Range to output from the entries below: the line containing "destruct (io_item _" through the line containing "assert (w ∈". Set it down exactly, ends included, nothing else.

▶ **Data section**:
--
Lemma merge_left_none l1 p u l2 (Q : Z * bool → mst → Prop) :
  items_ok a (l1 ++ (p, u) :: l2) h I → (∀ z, z ∈ E :: (l1 ++ (p, u) :: l2).*1 → z ∈ A) → used_end (last l1) →
  Q (p, true) s → wp (merge_left a p) Q s.
Proof.
  intros Hi HA Hu HQ. rewrite fmap_app in HA. cbn [fmap list_fmap fst] in HA. destruct (items_links _ _ _ _ _ _ _ Hi) as [Ep _]. fold E in Ep.
  assert (p ∈ A) as Hp by (apply HA; rewrite elem_of_cons, elem_of_app, elem_of_cons; tauto).
  assert (before E l1.*1 ∈ A) as Hb by (apply HA; pose proof (before_in E l1.*1) as Hb; rewrite elem_of_cons in Hb; rewrite elem_of_cons, elem_of_app; tauto).
  unfold merge_left. apply wp_bind. eapply view_rd; [done..|]. rewrite Ep. apply wp_bind. eapply view_used; [done..|].
  unfold E. rewrite (items_before _ _ _ _ _ _ _ Hi Hu). by apply wp_ret.
Qed.

Lemma merge_left_some l0 x p u l2 (Q : Z * bool → mst → Prop) :
  items_ok a (l0 ++ (x, false) :: (p, u) :: l2) h I → (∀ z, z ∈ E :: (l0 ++ (x, false) :: (p, u) :: l2).*1 → z ∈ A) →
  0 ≤ mh_available_size hc + RT_MEMHEAP_SIZE < 2 ^ 32 →
  (∀ s', view A s0 (<[a := with_available (mh_available_size hc + RT_MEMHEAP_SIZE) (mh_max_used_size hc) hc]> hs) (link Next Prev I x (behind E l2.*1)) s' → Q (x, false) s') →
  wp (merge_left a p) Q s.
Proof.
  intros Hi HA Hav HQ. pose proof (items_nodup _ _ _ _ Hi) as Hnd. rewrite fmap_app in HA, Hnd. cbn [fmap list_fmap fst] in HA, Hnd. fold E in Hnd.
  assert (items_ok a ((l0 ++ [(x, false)]) ++ (p, u) :: l2) h I) as Hi' by (by rewrite <- (assoc_L (++))).
  destruct (items_links _ _ _ _ _ _ _ Hi') as [Ep En]. fold E in Ep, En.
  assert (before E (l0 ++ [(x, false)]).*1 = x) as Eb by (unfold before; rewrite fmap_app; cbn; by rewrite last_snoc). rewrite Eb in Ep. clear Eb.
  destruct (io_item _ _ _ _ Hi x false) as [Em _]; [rewrite elem_of_app, elem_of_cons; tauto|].
  set (w := behind E l2.*1) in *.
  assert (p ∈ A) as Hp by (apply HA; rewrite elem_of_cons, elem_of_app, !elem_of_cons; tauto).
  assert (x ∈ A) as Hx by (apply HA; rewrite elem_of_cons, elem_of_app, !elem_of_cons; tauto).
  assert (w ∈ A) as Hw by (apply HA; pose proof (behind_in E l2.*1) as Hb; rewrite elem_of_cons in Hb; rewrite elem_of_cons, elem_of_app, !elem_of_cons; tauto).
  assert (p ≠ x ∧ p ≠ w) as [N1 N2].
  { replace (l0.*1 ++ x :: p :: l2.*1) with ((l0.*1 ++ [x]) ++ p :: l2.*1) in Hnd by (by rewrite <- (assoc_L (++))).
    destruct (behind_ne E _ p _ Hnd) as [B1 B2]. unfold before in B2. rewrite last_snoc in B2. split; [by apply not_eq_sym|by apply not_eq_sym]. }
  unfold merge_left. apply wp_bind. eapply view_rd; [done..|]. rewrite Ep. apply wp_bind. eapply view_used; [done..|].
  rewrite Em, is_used_bit. apply wp_bind. eapply view_add; [exact Hv|exact Ha|exact Hav|]. intros s1 Hv1.
  apply wp_bind. eapply view_rd; [exact Hv1|done|]. apply wp_bind. eapply view_rd; [exact Hv1|done|]. rewrite Ep, En.
  apply wp_bind. eapply view_wr; [done|exact Hv1|done|auto|]. intros s2 Hv2.
  apply wp_bind. eapply view_rd; [exact Hv2|done|]. apply wp_bind. eapply view_rd; [exact Hv2|done|].
  rewrite (upd_addr _ _ _ _ p Next), (upd_field _ _ _ _ _ Prev), Ep, En by done.
  apply wp_bind. eapply view_wr; [done|exact Hv2|done|auto|]. intros s3 Hv3. apply wp_bind. eapply view_rd; [exact Hv3|done|].
  rewrite upd_addr, upd_field, Ep by done. apply wp_ret, HQ. eapply view_ext; [|exact Hv3].
  intros z f _. unfold link, upd. repeat case_decide; naive_solver.
Qed.

Lemma merge_right_none l1 p u l2 (Q : unit → mst → Prop) :
  items_ok a (l1 ++ (p, u) :: l2) h I → (∀ z, z ∈ E :: (l1 ++ (p, u) :: l2).*1 → z ∈ A) → used_end (head l2) → Q tt s → wp (merge_right a p) Q s.
Proof.
  intros Hi HA Hu HQ. rewrite fmap_app in HA. cbn [fmap list_fmap fst] in HA. destruct (items_links _ _ _ _ _ _ _ Hi) as [_ En]. fold E in En.
  assert (p ∈ A) as Hp by (apply HA; rewrite elem_of_cons, elem_of_app, elem_of_cons; tauto).
  assert (behind E l2.*1 ∈ A) as Hb by (apply HA; pose proof (behind_in E l2.*1) as Hb; rewrite elem_of_cons in Hb; rewrite elem_of_cons, elem_of_app, elem_of_cons; tauto).
  unfold merge_right. apply wp_bind. eapply view_rd; [done..|]. rewrite En. apply wp_bind. eapply view_used; [done..|].
  unfold E. rewrite (items_behind _ _ _ _ _ _ _ Hi Hu). by apply wp_ret.
Qed.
--
▶ **Exercise output**:
  destruct (io_item _ _ _ _ Hi x false) as [Em _]; [rewrite elem_of_app, elem_of_cons; tauto|].
  set (w := behind E l2.*1) in *.
  assert (p ∈ A) as Hp by (apply HA; rewrite elem_of_cons, elem_of_app, !elem_of_cons; tauto).
  assert (x ∈ A) as Hx by (apply HA; rewrite elem_of_cons, elem_of_app, !elem_of_cons; tauto).
  assert (w ∈ A) as Hw by (apply HA; pose proof (behind_in E l2.*1) as Hb; rewrite elem_of_cons in Hb; rewrite elem_of_cons, elem_of_app, !elem_of_cons; tauto).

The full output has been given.